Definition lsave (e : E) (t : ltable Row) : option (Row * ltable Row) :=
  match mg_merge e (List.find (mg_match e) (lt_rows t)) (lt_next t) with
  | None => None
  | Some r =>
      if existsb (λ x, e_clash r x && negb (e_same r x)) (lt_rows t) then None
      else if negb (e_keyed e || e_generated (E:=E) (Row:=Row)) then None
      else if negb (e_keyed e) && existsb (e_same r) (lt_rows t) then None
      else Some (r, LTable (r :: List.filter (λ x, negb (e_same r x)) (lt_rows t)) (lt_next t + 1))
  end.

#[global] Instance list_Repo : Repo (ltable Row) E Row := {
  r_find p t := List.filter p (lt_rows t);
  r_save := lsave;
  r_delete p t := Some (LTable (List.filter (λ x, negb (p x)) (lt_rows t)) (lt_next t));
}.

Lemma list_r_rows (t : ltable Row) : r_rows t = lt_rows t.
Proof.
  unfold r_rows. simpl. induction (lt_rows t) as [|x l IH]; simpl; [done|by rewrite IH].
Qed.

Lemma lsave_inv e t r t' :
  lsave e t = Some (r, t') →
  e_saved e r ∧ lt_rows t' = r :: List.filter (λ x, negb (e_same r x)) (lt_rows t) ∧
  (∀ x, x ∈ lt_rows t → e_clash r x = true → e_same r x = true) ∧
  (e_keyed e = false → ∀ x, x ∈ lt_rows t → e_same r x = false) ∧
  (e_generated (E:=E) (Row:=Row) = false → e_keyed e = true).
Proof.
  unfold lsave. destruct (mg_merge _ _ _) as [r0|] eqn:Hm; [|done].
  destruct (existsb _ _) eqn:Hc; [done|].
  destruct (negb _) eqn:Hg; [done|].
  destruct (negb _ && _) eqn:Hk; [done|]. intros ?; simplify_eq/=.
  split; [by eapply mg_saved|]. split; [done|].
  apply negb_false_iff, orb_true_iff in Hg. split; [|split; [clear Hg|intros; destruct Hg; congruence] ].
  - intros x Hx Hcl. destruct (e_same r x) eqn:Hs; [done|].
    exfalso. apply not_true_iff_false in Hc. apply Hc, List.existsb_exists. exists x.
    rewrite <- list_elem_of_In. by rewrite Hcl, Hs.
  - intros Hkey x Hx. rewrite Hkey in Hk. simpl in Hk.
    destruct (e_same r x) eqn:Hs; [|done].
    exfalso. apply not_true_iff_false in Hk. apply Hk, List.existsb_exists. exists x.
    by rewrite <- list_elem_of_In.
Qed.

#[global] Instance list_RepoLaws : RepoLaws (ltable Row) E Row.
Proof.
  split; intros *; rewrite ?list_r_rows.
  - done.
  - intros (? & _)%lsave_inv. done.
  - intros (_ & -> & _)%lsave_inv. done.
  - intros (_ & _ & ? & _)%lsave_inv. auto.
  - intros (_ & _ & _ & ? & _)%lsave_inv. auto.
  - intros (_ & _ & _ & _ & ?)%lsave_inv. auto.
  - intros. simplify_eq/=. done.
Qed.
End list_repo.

+-------+

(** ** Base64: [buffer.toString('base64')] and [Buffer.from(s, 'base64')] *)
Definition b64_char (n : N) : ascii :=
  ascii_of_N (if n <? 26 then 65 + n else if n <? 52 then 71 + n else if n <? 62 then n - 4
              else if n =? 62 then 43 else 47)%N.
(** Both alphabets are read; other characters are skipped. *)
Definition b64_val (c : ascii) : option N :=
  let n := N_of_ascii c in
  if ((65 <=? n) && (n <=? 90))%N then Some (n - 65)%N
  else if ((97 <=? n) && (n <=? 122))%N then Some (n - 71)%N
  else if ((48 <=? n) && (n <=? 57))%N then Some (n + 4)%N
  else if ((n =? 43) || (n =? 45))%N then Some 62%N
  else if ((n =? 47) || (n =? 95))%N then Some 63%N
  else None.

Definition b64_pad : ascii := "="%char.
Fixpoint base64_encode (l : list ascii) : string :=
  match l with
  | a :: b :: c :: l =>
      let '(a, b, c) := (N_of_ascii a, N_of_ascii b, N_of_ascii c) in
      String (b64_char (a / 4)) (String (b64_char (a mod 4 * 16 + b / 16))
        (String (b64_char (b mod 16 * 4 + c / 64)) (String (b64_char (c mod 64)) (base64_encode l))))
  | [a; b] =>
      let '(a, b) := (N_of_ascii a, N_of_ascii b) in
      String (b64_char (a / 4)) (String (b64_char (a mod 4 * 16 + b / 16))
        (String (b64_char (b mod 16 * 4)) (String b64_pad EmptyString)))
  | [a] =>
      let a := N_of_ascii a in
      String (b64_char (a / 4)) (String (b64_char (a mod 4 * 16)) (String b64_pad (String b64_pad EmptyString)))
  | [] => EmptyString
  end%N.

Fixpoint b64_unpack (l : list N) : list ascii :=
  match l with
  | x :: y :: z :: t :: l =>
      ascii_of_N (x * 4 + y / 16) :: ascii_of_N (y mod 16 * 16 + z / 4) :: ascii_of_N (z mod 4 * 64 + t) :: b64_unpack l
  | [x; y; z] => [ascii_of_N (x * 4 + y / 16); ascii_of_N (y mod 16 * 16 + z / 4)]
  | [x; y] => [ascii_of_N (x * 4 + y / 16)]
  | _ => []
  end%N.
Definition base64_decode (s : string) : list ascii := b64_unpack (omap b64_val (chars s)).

+-------+

» **What you have to do**
Which lines of the listing contain the word "exfalso"? Copy each of them.

» **Completed task**
    exfalso. apply not_true_iff_false in Hc. apply Hc, List.existsb_exists. exists x.
    exfalso. apply not_true_iff_false in Hk. apply Hk, List.existsb_exists. exists x.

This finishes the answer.